Find each line in the following listing that has the string "Hrep", then state the count and nothing else.
_ _ _
(** C21: Reading an entry through [get] is documented not to modify the map. It does not
    when the entry is not in memory, where it works on a copy. An entry that is in memory
    is changed in place: the adjustment with the rewards of the running period, which are
    not closed, is stored in the pool and its value is what the reader sees, but the
    totals stay the same. So the [contributions] fall short of the sum of the balances by
    what the rewards changed the balance read, in addition to what they did before. *)
Theorem Pool_get_unbalances s b p f k v p' (ks : list K) :
  Read_inv b -> pool_rep s b p f -> NoDup ks -> k ∈ ks -> Pool_get b k p = (Ok v, p') ->
  ((forall e, ~ entry_at p k e) -> p' = p) /\
  forall e, entry_at p k e -> exists pe e' f',
    peeked b p = Ok pe /\ adjust_entry b (contributions p) (shares_issued p) pe e = (Ok tt, e') /\
    v = E_inner e' /\ entry_at p' k e' /\ pool_rep s b p' f' /\ (forall j, j <> k -> f' j = f j) /\
    same_totals p p' /\ (shares_of f' k == shares_of f k)%Q /\
    forall seen v', pv_balance b v = (Ok seen, v') ->
      (dval seen == balance_of f' k)%Q /\
      (dval (contributions p') - sum_over (balance_of f') ks ==
       dval (contributions p) - sum_over (balance_of f) ks - (dval seen - balance_of f k))%Q.
Proof.
  intros Hb Hp Hnd Hk Hg. split; [intros Hne; eapply Pool_get_loaded; [apply Hp|done..]|]. intros e He.
  destruct (Pool_get_in_memory b p k e v p' He Hg) as (pe & p1 & Hpe & Ha & Hi).
  destruct Hp as [Hm Hf]. pose proof (Hf k) as Hfk. unfold entry_at in He. rewrite He in Hfk.
  destruct (f k) as [x|] eqn:Hx; [|done]. rewrite (proj1 Hm) in Hfk.
  pose proof (on_entry_result p k e (adjust_entry b (contributions p) (shares_issued p) pe) He) as Hr. rewrite Ha in Hr. cbn [fst] in Hr.
  destruct (adjust_entry b (contributions p) (shares_issued p) pe e) as [r e'] eqn:Hadj. cbn [fst] in Hr. subst r.
  destruct (adjust_entry_ok (Store_sub s (enc k)) b _ _ _ e e' x Hb Hfk Hadj) as (x' & Hrep' & Hsx).
  destruct (on_entry_spec s b p f k e _ _ e' x' (conj Hm Hf) He Hadj Hrep') as (q & Hq & Hr1 & He1 & Ht1).
  rewrite Hq in Ha. injection Ha as <-. pose proof (entry_rep_elim _ _ _ _ Hrep') as (Hee & _ & _ & _ & Hia & Hix).
  destruct (on_entry_spec s b q _ k e' (in_inner getM) (Ok (E_inner e')) e' x' Hr1 He1) as (q2 & Hq2 & Hr2 & He2 & Ht2); [|done|].
  { unfold in_inner, zoomM, getM. by rewrite <- Hee. }
  rewrite Hq2 in Hi. injection Hi as <- <-. set (f' := upd (upd f k (Some x')) k (Some x')) in *.
  assert (Hf' : forall j, j <> k -> f' j = f j) by (intros j Hj; unfold f'; by rewrite !upd_other).
  assert (Hf'k : f' k = Some x') by (unfold f'; by rewrite upd_same).
  exists pe, e', f'. split_and!; [done..|by eapply same_totals_trans|unfold shares_of; by rewrite Hf'k, Hx, Hsx|].
  intros seen v' Hv. destruct (pv_balance_spec _ b _ _ _ _ Hb Hia Hix Hv) as (_ & y & _ & Hsd & _).
  assert (Hseen : (dval seen == balance_of f' k)%Q) by (unfold balance_of; by rewrite Hf'k).
  split; [done|]. destruct (same_totals_trans _ _ _ Ht1 Ht2) as [-> _].
  rewrite (sum_over_change (balance_of f) (balance_of f') k ks Hnd Hk) by (intros j Hj; unfold balance_of; by rewrite Hf').
  rewrite Hseen. ring.
Qed.
End PoolSpec.

(** ** Pools: scenarios

    The tests of src/coins/pool.rs, and what a read through [get] does to a pool. *)

#[local] Instance pool_profile : Profile := {| overflow_checks := true; debug_assertions := true |}.
#[local] Instance pool_compat : CompatMode := {| compat_mode := false |}.

(** A share of symbol 0 as a pool value: giving another denomination is refused. *)
Definition Share_give_denom (coin : u8 * Amount) : M (Struct2 0 Decimal PhantomData) unit :=
  if negb (uint_val coin.1 =? 0) then errM (ECoins "Invalid symbol index")
  else
    do self <- getM;
    set_shares (math_try (Decimal_add_Amount (Share_shares self) coin.2)).
#[local] Instance Share_PoolValue : PoolValue MapStore (Struct2 0 Decimal PhantomData) :=
  {| pv_balance := fun _ => readM Share_balance_Decimal; pv_give := fun _ coin => Share_give_denom coin; pv_default := mkShare Decimal_default |}.

Abbreviation SharePool := (Pool (K := u8) (V := Struct2 0 Decimal PhantomData)).
Definition ex_pstore : MapStore := mkBufStore [] mkEmpty.
Definition alice : u8 := to_uint 1 1.
Definition bob : u8 := to_uint 1 2.
Definition deposit (who : u8) (n : Z) : M SharePool unit := Pool_get_mut_call ex_pstore who (Share_give (Coin_mint (Amount_of n))).
Definition withdraw (who : u8) (n : Z) : M SharePool unit := Pool_get_mut_call ex_pstore who (run Share_take (Amount_of n); retM tt).
Definition touch (who : u8) : M SharePool unit := Pool_get_mut_call ex_pstore who (retM tt).
Definition reward (n : Z) : M SharePool unit := Pool_give ex_pstore (to_uint 1 0, Amount_of n).
Definition look (who : u8) : M SharePool Z :=
  do v <- Pool_get ex_pstore who;
  do a <- liftM (Share_amount v);
  retM (amt a).
Definition pool_balance : M SharePool Z :=
  do d <- readM Pool_balance;
  do a <- liftM (Decimal_amount d);
  retM (amt a).

Example pool_order_a :
  fst ((run deposit alice 50; run reward 100; run deposit bob 50;
        do n0 <- pool_balance; run touch alice; do n1 <- pool_balance;
        do a <- look alice; do b <- look bob; retM [n0; n1; a; b]) Pool_default) = Ok [100; 200; 150; 50].
Proof. vm_compute. reflexivity. Qed.
Example pool_order_b :
  fst ((run deposit alice 50; run deposit bob 50; run reward 100;
        do n0 <- pool_balance; do a <- look alice; do b <- look bob; retM [n0; a; b]) Pool_default) = Ok [100; 100; 100].
Proof. vm_compute. reflexivity. Qed.
Example pool_emptied :
  fst ((run deposit alice 50; run withdraw alice 50; do n0 <- pool_balance;
        run deposit alice 50; run reward 50; run withdraw alice 100; do n1 <- pool_balance;
        retM [n0; n1]) Pool_default) = Ok [0; 0] /\
  fst ((run deposit alice 50; run withdraw alice 50; run reward 50; retM tt) Pool_default) =
    Err (ECoins "Cannot add directly to an empty pool").
Proof. split; vm_compute; reflexivity. Qed.
Record Accounts := mkAccounts {
  transfers_allowed : bool;
  transfer_exceptions : Map Address unit;
  accounts : Map Address Coin
}.

Section Ops.
Context {St : Type} `{Profile} `{CompatMode} `{Read St} `{!Write St} `{!Bounded St} `{Symbol}.
Implicit Types (b : St).

(** A method runs on the accounts and the global context. *)
Abbreviation AM := (M (Accounts * ContextMap)).
Definition in_accounts {A} (f : M (Map Address Coin) A) : AM A :=
  zoomM (fun p => accounts p.1)
    (fun m p => (mkAccounts (transfers_allowed p.1) (transfer_exceptions p.1) m, p.2)) f.
Definition in_context {A} (f : M ContextMap A) : AM A := zoomM snd (fun c p => (p.1, c)) f.

Definition Accounts_signer : AM Address :=
  readM (fun p =>
    let? signer := ok_or (Context_resolve (T := Signer) p.2) (ESigner "No Signer context available") in
    ok_or (Signer_signer signer) (ECoins "Unauthorized account action")).

Definition Accounts_take_own_coins b (amount : Amount) : AM Coin :=
  do signer <- Accounts_signer;
  in_accounts (Map_get_mut_call (ECoins "Insufficient funds") b signer (Coin_take amount)).

Definition Accounts_give_own_coins b (coins : Coin) : AM unit :=
  do signer <- Accounts_signer;
  in_accounts (Map_or_default_call Coin_new b signer (Coin_give coins)).

Definition Accounts_transfer b (to : Address) (amount : Amount) : AM unit :=
  do signer <- Accounts_signer;
  do may <- readM (fun p => if transfers_allowed p.1 then Ok true
                            else Map_contains_key b (transfer_exceptions p.1) signer);
  if negb may then errM (ECoins "Transfers are currently disabled")
  else
    do taken_coins <- Accounts_take_own_coins b amount;
    in_accounts (Map_or_default_call Coin_new b to (Coin_give taken_coins)).

Definition Accounts_take_as_funding b (amount : Amount) : AM unit :=
  do taken_coins <- Accounts_take_own_coins b amount;
  in_context (Context_call (ECoins "No Paid context found") (Paid_give (Coin_amount taken_coins))).

Definition Accounts_give_from_funding b (amount : Amount) : AM unit :=
  do taken_coins <- in_context (Context_call (ECoins "No Paid context found") (Paid_take amount));
  Accounts_give_own_coins b taken_coins.

Definition Accounts_give_from_funding_all b : AM unit :=
  do taken_coins <- in_context (Context_call (ECoins "No Paid context found")
    (do balance <- readM Paid_balance; Paid_take balance));
  Accounts_give_own_coins b taken_coins.

Definition Accounts_balance b (a : Accounts) (address : Address) : res Amount :=
  let? r := Map_get b (accounts a) address in
  Ok (match r with Some coin => Coin_amount (Ref_deref coin) | None => Amount_of 0 end).
Definition Accounts_exists b (a : Accounts) (address : Address) : res bool :=
  let? r := Map_get b (accounts a) address in
  Ok (match r with Some _ => true | None => false end).

Definition Accounts_allow_transfers (enabled : bool) : M Accounts unit := fun a =>
  (Ok tt, mkAccounts enabled (transfer_exceptions a) (accounts a)).
Definition Accounts_add_transfer_exception (address : Address) : M Accounts unit :=
  zoomM transfer_exceptions (fun m a => mkAccounts (transfers_allowed a) m (accounts a))
    (Map_insert (St := St) address tt).

Definition Accounts_deposit b (address : Address) (coins : Coin) : AM unit :=
  in_accounts (Map_or_default_call Coin_new b address (Coin_give coins)).
Definition Accounts_withdraw b (address : Address) (amount : Amount) : AM Coin :=
  in_accounts (Map_or_default_call Coin_new b address (Coin_take amount)).

(** The [#[call]] methods, as the derived call type dispatches them. *)
Inductive AccountsCall :=
| CallTransfer (to : Address) (amount : Amount)
| CallTakeAsFunding (amount : Amount)
| CallGiveFromFunding (amount : Amount)
| CallGiveFromFundingAll.
Definition Accounts_call b (call : AccountsCall) : AM unit :=
  match call with
  | CallTransfer to amount => Accounts_transfer b to amount
  | CallTakeAsFunding amount => Accounts_take_as_funding b amount
  | CallGiveFromFunding amount => Accounts_give_from_funding b amount
  | CallGiveFromFundingAll => Accounts_give_from_funding_all b
  end.
End Ops.

(** ** Balances *)

Section Spec.
Context `{Profile} `{CompatMode} `{WS : WriteSpec St} `{!Bounded St} `{!BoundedSpec St} `{Symbol}.
Implicit Types (b : St) (s : Store) (a : Accounts) (m : Map Address Coin) (k : Address).

(** What the ledger holds for each address. *)
Abbreviation ledger := (Address -> option (model (V := Coin))).
Definition bal (f : ledger) k : Z := match f k with Some x => model_val x | None => 0%Z end.
Definition total (f : ledger) (ks : list Address) : Z := foldr (fun k acc => (bal f k + acc)%Z) 0%Z ks.

(** [f'] is [f] with [d] more at [k]. *)
Definition moved (f f' : ledger) k (d : Z) : Prop :=
  forall j, bal f' j = (bal f j + if decide (j = k) then d else 0)%Z.

Lemma bal_range f k : is_u64 (bal f k).
Proof. unfold bal. destruct (f k); [apply model_val_range|done]. Qed.

Lemma moved_total f f' k d ks : moved f f' k d -> NoDup ks -> k ∈ ks -> total f' ks = (total f ks + d)%Z.
Proof.
  intros Hm. assert (Hout : forall l, k ∉ l -> total f' l = total f l).
  { induction l as [|j l IH]; [done|]. intros [Hj Hl]%not_elem_of_cons. simpl. rewrite IH by done.
    rewrite (Hm j), decide_False by done. lia. }
  induction 1 as [|j ks Hj Hnd IH]; [by intros ?%elem_of_nil|]. intros [->|Hk]%elem_of_cons; simpl.
  - rewrite (Hm j), decide_True, Hout by done. lia.
  - rewrite (Hm j), decide_False by (by intros ->). rewrite IH by done. lia.
Qed.

Lemma moved_upd f k x :
  moved f (upd f k (Some x)) k (model_val x - bal f k).
Proof.
  intros j. destruct (decide (j = k)) as [->|Hn].
  - unfold bal at 1. rewrite upd_same. lia.
  - unfold bal. rewrite upd_other by done. lia.
Qed.

Lemma moved_zero f f' k : moved f f' k 0 <-> forall j, bal f' j = bal f j.
Proof. split; intros Hm j; [rewrite (Hm j); case_decide; lia|rewrite (Hm j); case_decide; lia]. Qed.

(** The representation of a ledger. *)
Definition Accounts_abs s b a (f : ledger) : Prop :=
  Map_attached (Store_sub s [2%Z]) (accounts a) /\ Map_live (accounts a) /\ Map_abs b (accounts a) f.

(** Crediting and debiting one account. *)
Lemma credit_spec s b m f k c :
  Read_inv b -> Map_attached s m -> Map_live m -> Map_abs b m f ->
  exists m' f', Map_or_default_call Coin_new b k (Coin_give c) m =
    (if (bal f k + coin_val c <=? u64_max)%Z then Ok tt else Err EUnknown, m') /\
    Map_attached s m' /\ Map_live m' /\ Map_abs b m' f' /\
    moved f f' k (if (bal f k + coin_val c <=? u64_max)%Z then coin_val c else 0).
Proof.
  intros Hb Hm Hl Hf.
  destruct (Map_or_default_call_spec s b m f k Coin_new (model_of 0) (Coin_give c) Hb Hm Hf Hl) as (v & _ & Hx & Hcall).
  { apply coin_valid. }
  { intros v. simpl. intros [= <-]. apply coin_abs_of. }
  assert (Hv : coin_val v = bal f k).
  { rewrite (coin_abs_val _ _ _ Hx). unfold bal. by destruct (f k). }
  rewrite <- Hv. pose proof (amt_range (Coin_amount c)) as Hc. pose proof (bal_range f k) as Hk.
  pose proof (Coin_give_eq c v) as Hg.
  destruct (Z.leb_spec (coin_val v + coin_val c) u64_max) as [Hle|Hle].
  - destruct (Hcall _ _ (model_of (coin_val v + coin_val c)) Hg) as (m' & -> & Hm' & Hf' & Hl'); [done|apply coin_abs_of|].
    eexists _, _. split_and!; [done..|]. pose proof (moved_upd f k (model_of (coin_val v + coin_val c))) as Hmv.
    rewrite model_val_of in Hmv by (unfold is_u64 in *; change (coin_val c) with (amt (Coin_amount c)) in *; lia).
    by replace (coin_val v + coin_val c - bal f k)%Z with (coin_val c) in Hmv by lia.
  - destruct (Hcall _ _ (default (model_of 0) (f k)) Hg) as (m' & -> & Hm' & Hf' & Hl'); [done|done|].
    eexists _, _. split_and!; [done..|]. pose proof (moved_upd f k (default (model_of 0) (f k))) as Hmv.
    rewrite <- (coin_abs_val _ _ _ Hx), Hv, Z.sub_diag in Hmv. done.
Qed.

(** The account exists and holds the amount. *)
Definition has_funds (f : ledger) k (amount : Amount) : bool :=
  match f k with Some _ => (amt amount <=? bal f k)%Z | None => false end.

Lemma debit_spec s b m f k amount :
  Read_inv b -> Map_attached s m -> Map_live m -> Map_abs b m f ->
  let ok := has_funds f k amount in
  exists m' f', Map_get_mut_call (ECoins "Insufficient funds") b k (Coin_take amount) m =
    (if ok then Ok (Coin_mint amount) else Err (ECoins "Insufficient funds"), m') /\
    Map_attached s m' /\ Map_live m' /\ Map_abs b m' f' /\
    moved f f' k (if ok then (- amt amount) else 0)%Z.
Proof.
  intros Hb Hm Hl Hf. cbv zeta. unfold has_funds.
  pose proof (Map_get_mut_call_spec s b m f k (ECoins "Insufficient funds") (Coin_take amount) Hb Hm Hf Hl) as Hcall.
  pose proof (moved_upd f k) as Hmv. pose proof (bal_range f k) as Hr. pose proof (amt_range amount) as Ha.
  assert (bal f k = match f k with Some x => model_val x | None => 0%Z end) as Hbal by done.
  destruct (f k) as [x|] eqn:Ek.
  - destruct Hcall as (v & _ & Hx & Hcall). pose proof (coin_abs_val _ _ _ Hx) as Hv.
    pose proof (Coin_take_eq amount v) as Hg. rewrite !Hbal, <- !Hv. destruct (Z.leb_spec (amt amount) (coin_val v)) as [Hle|Hle].
    + destruct (Hcall _ _ (model_of (coin_val v - amt amount)) Hg) as (m' & -> & Hm' & Hf' & Hl'); [done|apply coin_abs_of|].
      eexists _, _. split_and!; [done..|].
      specialize (Hmv (model_of (coin_val v - amt amount))). rewrite model_val_of in Hmv by (unfold is_u64 in *; lia).
      rewrite Hbal, <- Hv in Hmv. by replace (coin_val v - amt amount - coin_val v)%Z with (- amt amount)%Z in Hmv by lia.
    + destruct (Hcall _ _ x Hg) as (m' & -> & Hm' & Hf' & Hl'); [done|done|].
      eexists _, _. split_and!; [done..|]. specialize (Hmv x). by rewrite Hbal, Z.sub_diag in Hmv.
  - rewrite Hcall. exists m, f. split_and!; [done..|]. by apply moved_zero.
Qed.
(** Only the balances change. *)
Definition same_flags a a' : Prop :=
  transfers_allowed a' = transfers_allowed a /\ transfer_exceptions a' = transfer_exceptions a.
Definition signed_by (c : ContextMap) k : Prop := Context_resolve c = Some (mkSigner (Some k)).

Lemma signer_ok a c k : signed_by c k -> Accounts_signer (a, c) = (Ok k, (a, c)).
Proof. unfold signed_by. intros Hc. unfold Accounts_signer, readM. simpl in *. by rewrite Hc. Qed.

Lemma deposit_spec s b a c f k coins :
  Read_inv b -> Accounts_abs s b a f ->
  let ok := (bal f k + coin_val coins <=? u64_max)%Z in
  exists a' f', Accounts_deposit b k coins (a, c) = (if ok then Ok tt else Err EUnknown, (a', c)) /\
    Accounts_abs s b a' f' /\ same_flags a a' /\ moved f f' k (if ok then coin_val coins else 0%Z).
Proof.
  intros Hb (Hm & Hl & Hf). cbv zeta. destruct (credit_spec _ b _ f k coins Hb Hm Hl Hf) as (m' & f' & Hc & ? & ? & ? & ?).
  unfold Accounts_deposit, in_accounts, zoomM. cbn [fst]. rewrite Hc. eexists _, f'. by split_and!.
Qed.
_ _ _
Exercise output: 3